◆ YOUR GOAL
Return exactly the lines of the records below, starting at the line that contains "Definition exec (c" and ending at the line that contains "bitcountCommand undef addr little (argv_of c)", with both of those lines kept.

◆ AVAILABLE DATA

(* ===== verification/BitopsSpec.v ===== *)
(** * Bitmaps: what the commands do

    The specification sees a key space of strings of bits: SETBIT replaces one
    bit, BITCOUNT and BITPOS look at an interval, BITOP combines strings padded
    with zeroes, and BITFIELD reads and replaces sublists as integers.
    Whatever the sequence of commands, the encodings of the values, the addresses
    and the byte order, the commands of [Bitops] return what the specification
    returns and leave the key space it leaves, errors included. *)

From Stdlib Require Import ZArith Lia ZifyBool String.
From stdpp Require Import base gmap numbers option list.
From S2P Require Import Prelude Numstr Strobj Bitops BitopsProof BitopsField.

Local Open Scope Z_scope.

(** ** Commands *)

(** An offset in bits, or ([#]) in fields. *)
Inductive bit_offset := Plain (off : Z) | Fields (i : Z).

Inductive subcommand :=
| SubOverflow (ow : bfoverflow)
| SubGet (sign : bool) (n : Z) (off : bit_offset)
| SubSet (sign : bool) (n : Z) (off : bit_offset) (v : Z)
| SubIncrby (sign : bool) (n : Z) (off : bit_offset) (v : Z).

(** [true] is the unit BIT. *)
Inductive bit_command :=
| SetBit (k : list Z) (off on : Z)
| GetBit (k : list Z) (off : Z)
| BitCount (k : list Z) (range : option (Z * Z * option bool))
| BitPos (k : list Z) (bit : Z) (range : option (Z * option (Z * option bool)))
| BitOp (op : bitop) (dest : list Z) (keys : list (list Z))
| BitField (readonly : bool) (k : list Z) (subs : list subcommand).

Definition unit_args (u : option bool) : list (list Z) :=
  match u with None => [] | Some true => [chars "bit"] | Some false => [chars "byte"] end.

Definition offset_arg (off : bit_offset) : list Z := match off with Plain o => dec o | Fields i => 35 :: dec i end.
Definition type_arg (sign : bool) (n : Z) : list Z := (if sign then 105 else 117) :: dec n.
Definition overflow_name (ow : bfoverflow) : list Z :=
  match ow with BFOVERFLOW_WRAP => chars "wrap" | BFOVERFLOW_SAT => chars "sat" | BFOVERFLOW_FAIL => chars "fail" end.
Definition sub_args (s : subcommand) : list (list Z) :=
  match s with
  | SubOverflow ow => [chars "overflow"; overflow_name ow]
  | SubGet sign n off => [chars "get"; type_arg sign n; offset_arg off]
  | SubSet sign n off v => [chars "set"; type_arg sign n; offset_arg off; dec v]
  | SubIncrby sign n off v => [chars "incrby"; type_arg sign n; offset_arg off; dec v]
  end.
Definition field_args (subs : list subcommand) : list (list Z) := subs ≫= sub_args.
Definition op_name (op : bitop) : list Z :=
  match op with BITOP_AND => chars "and" | BITOP_OR => chars "or" | BITOP_XOR => chars "xor" | BITOP_NOT => chars "not" end.

(** The arguments a client sends. *)
Definition argv_of (c : bit_command) : list (list Z) :=
  match c with
  | SetBit k off on => [chars "setbit"; k; dec off; dec on]
  | GetBit k off => [chars "getbit"; k; dec off]
  | BitCount k r => [chars "bitcount"; k] ++ match r with None => [] | Some (s, e, u) => [dec s; dec e] ++ unit_args u end
  | BitPos k b r => [chars "bitpos"; k; dec b] ++
      match r with None => [] | Some (s, r) => dec s :: match r with None => [] | Some (e, u) => dec e :: unit_args u end end
  | BitOp op dest keys => [chars "bitop"; op_name op; dest] ++ keys
  | BitField ro k subs => [if ro then chars "bitfield_ro" else chars "bitfield"; k] ++ field_args subs
  end.

Section Spec.
Context (undef : nat -> Z) (addr : nat -> Z) (little aligned_access obey : bool) (proto_max_bulk_len : Z).

Definition exec (c : bit_command) : server -> option (server * reply) :=
  run (match c with
       | SetBit _ _ _ => setbitCommand undef obey proto_max_bulk_len (argv_of c)
       | GetBit _ _ => getbitCommand undef obey proto_max_bulk_len (argv_of c)
       | BitCount _ _ => bitcountCommand undef addr little (argv_of c)
       | BitPos _ _ _ => bitposCommand undef addr little (argv_of c)
       | BitOp _ _ _ => bitopCommand undef little aligned_access (argv_of c)
       | BitField ro _ _ => bitfieldGeneric undef obey proto_max_bulk_len ro (argv_of c)
       end).

Fixpoint exec_all (cs : list bit_command) (st : server) : option (server * list reply) :=
  match cs with
  | [] => Some (st, [])
  | c :: cs => '(st, r) ← exec c st; '(st, rs) ← exec_all cs st; Some (st, r :: rs)
  end.

(** ** Specification *)

(** Keys with their strings of bits; [None] is a value of another type. *)
Definition bit_db := gmap (list Z) (option (list bool)).

Definition pad (n : Z) (l : list bool) : list bool := l ++ replicate (Z.to_nat n - length l) false.
Definition bit_at (l : list bool) (i : Z) : bool := default false (l !! Z.to_nat i).

Definition offset_error (off : Z) : bool := (off <? 0) || (negb obey && (off / 8 >=? proto_max_bulk_len)).

(** The interval of bits that the units [start] to [stop] denote. *)
Definition interval (len unit start stop : Z) : option (Z * Z) :=
  let tot := len / unit in
  let start := Z.max 0 (if start <? 0 then tot + start else start) in
  let stop := Z.min (tot - 1) (Z.max 0 (if stop <? 0 then tot + stop else stop)) in
  if start >? stop then None else Some (start * unit, (stop - start + 1) * unit).

Definition unit_size (u : option bool) : Z := match u with Some true => 1 | _ => 8 end.

Definition spec_count (l : list bool) (range : option (Z * Z * option bool)) : Z :=
  match range with
  | None => ones l
  | Some (s, e, u) =>
      if (s <? 0) && (e <? 0) && (s >? e) then 0
      else match interval (Z.of_nat (length l)) (unit_size u) s e with
           | None => 0
           | Some (lo, n) => ones (field l lo n)
           end
  end.

Definition spec_pos (l : list bool) (b : bool) (range : option (Z * option (Z * option bool))) : Z :=
  let len := Z.of_nat (length l) in
  let '(start, stop, u, end_given) :=
    match range with
    | None => (0, -1, 8, false)
    | Some (s, None) => (s, -1, 8, false)
    | Some (s, Some (e, u)) => (s, e, unit_size u, true)
    end in
  match interval len u start stop with
  | None => -1
  | Some (lo, n) =>
      let k := first_bit b (field l lo n) in
      if k <? n then lo + k else if b || end_given then -1 else lo + n
  end.

Definition bit_op (op : bitop) (x y : bool) : bool :=
  match op with BITOP_AND => x && y | BITOP_OR => x || y | BITOP_XOR => xorb x y | BITOP_NOT => x end.

Definition spec_op (op : bitop) (srcs : list (list bool)) : list bool :=
  let n := foldl (fun m l => Z.max m (Z.of_nat (length l))) 0 srcs in
  match pad n <$> srcs with
  | [] => []
  | l :: ls => foldl (zip_with (bit_op op)) (if bool_decide (op = BITOP_NOT) then negb <$> l else l) ls
  end.

(** The operations of BITFIELD with their overflow behaviour, or an error. *)
Definition spec_target (sign : bool) (n : Z) (off : bit_offset) : bit_error + Z :=
  if (n <? 1) || (n >? (if sign then 64 else 63)) then inl ErrBitfieldType
  else let o := match off with Plain o => o | Fields i => i * n end in
       if offset_error o then inl ErrBitOffset else inr o.

Fixpoint spec_subs (subs : list subcommand) (ow : bfoverflow) : bit_error + list bitfieldOp :=
  match subs with
  | [] => inr []
  | SubOverflow ow :: subs => spec_subs subs ow
  | (SubGet sign n off | SubSet sign n off _ | SubIncrby sign n off _) as sub :: subs =>
      match spec_target sign n off with
      | inl e => inl e
      | inr o =>
          let op := match sub with
                    | SubSet _ _ _ v => BitfieldOp o v BITFIELDOP_SET ow n sign
                    | SubIncrby _ _ _ v => BitfieldOp o v BITFIELDOP_INCRBY ow n sign
                    | _ => BitfieldOp o 0 BITFIELDOP_GET ow n sign
                    end in
          match spec_subs subs ow with inl e => inl e | inr ops => inr (op :: ops) end
      end
  end.

Definition is_get (op : bitfieldOp) : bool := match bf_opcode op with BITFIELDOP_GET => true | _ => false end.

Definition field_value (l : list bool) (op : bitfieldOp) : Z :=
  let f := field (pad (bf_offset op + bf_bits op) l) (bf_offset op) (bf_bits op) in
  if bf_sign op then sval f else uval f.

(** The value to store: a value to set is taken as a [uint64_t] when the type is unsigned. *)
Definition new_value (old : Z) (op : bitfieldOp) : option Z :=
  stored (bf_sign op) (bf_bits op) (bf_owtype op)
    (match bf_opcode op with
     | BITFIELDOP_INCRBY => old + bf_i64 op
     | _ => if bf_sign op then bf_i64 op else u64 (bf_i64 op)
     end).

Definition spec_step (l : list bool) (op : bitfieldOp) : list bool * reply :=
  let old := field_value l op in
  if is_get op then (l, RInt old)
  else match new_value old op with
       | None => (l, RNull)
       | Some v => (set_field l (bf_offset op) (to_bits (Z.to_nat (bf_bits op)) v),
                    RInt match bf_opcode op with BITFIELDOP_INCRBY => v | _ => old end)
       end.

Fixpoint spec_ops (l : list bool) (ops : list bitfieldOp) : list bool * list reply :=
  match ops with
  | [] => (l, [])
  | op :: ops => let '(l, r) := spec_step l op in let '(l, rs) := spec_ops l ops in (l, r :: rs)
  end.

(** The number of bytes that the writes need. *)
Definition bytes_needed (ops : list bitfieldOp) : Z :=
  foldl (fun m op => if is_get op then m else Z.max m ((bf_offset op + bf_bits op - 1) / 8 + 1)) 0 ops.

Definition spec_field (readonly : bool) (k : list Z) (subs : list subcommand) (db : bit_db) : bit_db * reply :=
  match spec_subs subs BFOVERFLOW_WRAP with
  | inl e => (db, RError e)
  | inr ops =>
      let writes := negb (forallb is_get ops) in
      if writes && readonly then (db, RError ErrReadonly)
      else match db !! k with
           | Some None => (db, RError ErrWrongType)
           | v => let '(l, rs) := spec_ops (pad (8 * bytes_needed ops) (default [] (v ≫= id))) ops in
                  (if writes then <[k := Some l]> db else db, RArray rs)
           end
  end.

Definition spec (c : bit_command) (db : bit_db) : bit_db * reply :=
  match c with
  | SetBit k off on =>
      if offset_error off then (db, RError ErrBitOffset)
      else if negb ((on =? 0) || (on =? 1)) then (db, RError ErrBit)
      else match db !! k with
           | Some None => (db, RError ErrWrongType)
           | v => let l := pad (8 * (off / 8 + 1)) (default [] (v ≫= id)) in
                  (<[k := Some (<[Z.to_nat off := on =? 1]> l)]> db, RInt (b2z (bit_at l off)))
           end
  | GetBit k off =>
      (db, if offset_error off then RError ErrBitOffset
           else match db !! k with Some None => RError ErrWrongType | v => RInt (b2z (bit_at (default [] (v ≫= id)) off)) end)
  | BitCount k r =>
      (db, match db !! k with None => RInt 0 | Some None => RError ErrWrongType | Some (Some l) => RInt (spec_count l r) end)
  | BitPos k b r =>
      (db, if negb ((b =? 0) || (b =? 1)) then RError ErrBitArgument
           else match db !! k with
                | None => RInt (if b =? 0 then 0 else -1)
                | Some None => RError ErrWrongType
                | Some (Some l) => RInt (spec_pos l (b =? 1) r)
                end)
  | BitOp op dest keys =>
      if bool_decide (op = BITOP_NOT) && negb (length keys =? 1)%nat then (db, RError ErrBitopNot)
      else if existsb (fun k => bool_decide (db !! k = Some None)) keys then (db, RError ErrWrongType)
      else let l := spec_op op ((fun k => default [] (db !! k ≫= id)) <$> keys) in
           (if bool_decide (l = []) then delete dest db else <[dest := Some l]> db, RInt (Z.of_nat (length l) / 8))
  | BitField readonly k subs => spec_field readonly k subs db
  end.

Fixpoint spec_all (cs : list bit_command) (db : bit_db) : bit_db * list reply :=
  match cs with
  | [] => (db, [])
  | c :: cs => let '(db, r) := spec c db in let '(db, rs) := spec_all cs db in (db, r :: rs)
  end.
End Spec.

◆ SOLUTION
Definition exec (c : bit_command) : server -> option (server * reply) :=
  run (match c with
       | SetBit _ _ _ => setbitCommand undef obey proto_max_bulk_len (argv_of c)
       | GetBit _ _ => getbitCommand undef obey proto_max_bulk_len (argv_of c)
       | BitCount _ _ => bitcountCommand undef addr little (argv_of c)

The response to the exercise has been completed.